Crude oil and condensate prices were up significantly from the fourth quarter of 2009 to 2010. The Company’s global crude oil averaged $83.02 per barrel, up 21 percent versus the fourth quarter 2009. Natural gas realizations in the U.S. declined, with the Company averaging $3.57 per thousand cubic feet (Mcf) versus $4.37 per Mcf in the fourth quarter 2009. Natural gas liquid pricing in the U.S. averaged $43.88 per barrel for the fourth quarter of 2010, representing 54 percent of the Company’s average U.S. crude oil realization.
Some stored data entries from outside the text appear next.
(* ===== verification/Translation.v ===== *)
(** The translation of NotWasm to WebAssembly ([notwasm/translation.rs]). *)
From S2P Require Import Prelude Types Operators NotWasm Wasm.
Import V(ValueType).

Definition JNKS_STRINGS_IDX : nat := 0.
(** In bytes. *)
Definition ANY_SIZE : Z := 8.
Definition TAG_SIZE : Z := 4.
Definition LENGTH_SIZE : Z := 4.
Definition FN_OBJ_SIZE : Z := 4.

Abbreviation FuncTypeMap := (gmap sig nat).
Definition opt_valuetype_to_blocktype (t : option ValueType) : I.BlockType :=
  match t with None => I.NoResult | Some t => I.Value t end.

(** [Type::as_wasm]. *)
Definition as_wasm (t : N.typ) : ValueType :=
  match t with
  | N.F64 => V.F64
  | N.Any => V.I64
  | N.I32 | N.Bool | N.String | N.HT | N.Array | N.DynObject | N.Fn _ _ => V.I32
  | N.Closure _ _ => V.I64
  | N.Ref _ | N.Env | N.Ptr => V.I32
  end.
Definition types_as_wasm (types : list N.typ) : list ValueType := map as_wasm types.
Definition option_as_wasm (ty : option N.typ) : option ValueType := as_wasm <$> ty.

(** ** State *)
Inductive TranslateLabel : Type :=
  | Unused
  | Label (l : W.Label).
#[global] Instance TranslateLabel_eq_dec : EqDecision TranslateLabel.
Proof. solve_decision. Defined.
Record Env := mkEnv { labels : list TranslateLabel; result_type : option ValueType }.
Definition env_default : Env := mkEnv [] None.
Definition push_front (l : TranslateLabel) (env : Env) : Env := mkEnv (l :: labels env) (result_type env).

Inductive IdIndex : Type :=
  | Local (n : nat) (t : N.typ)
  | Global (n : nat) (t : N.typ)
  | RTGlobal (n : nat) (t : N.typ)
  | IFun (n : nat).
Abbreviation IdEnv := (gmap Id IdIndex).

(** The fields of [Translate] that change; [next_id] is a [u32]. *)
Record Translate := mkTranslate {
  out : list I.Instruction;
  data : list Z;
  locals : list ValueType;
  next_id : nat;
  id_env : IdEnv
}.
Definition translate_new (id_env : IdEnv) (data : list Z) : Translate := mkTranslate [] data [] 0 id_env.
Abbreviation tr := (comp never Translate).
Total production costs per Boe, including lease operating expense, production and ad valorem taxes, and transportation were down nearly three percent from the last quarter of 2009 to $6.95 per Boe for the fourth quarter 2010. Lease operating expense and depreciation, depletion, and amortization per Boe decreased four percent and three percent, respectively, to $4.62 and $10.97 per Boe. The unit rates were benefitted by the Company’s mix of sales volumes for the quarter, as well as the sale of higher-cost onshore U.S. assets in the third quarter 2010. Exploration expense for the fourth quarter 2010 includes $50 million in seismic expenditures. General and administrative expenses were up due to increased staffing for the development of the Company’s major projects. The Company’s adjusted effective tax rate for the fourth quarter 2010 was 29 percent, with 22 percent deferred.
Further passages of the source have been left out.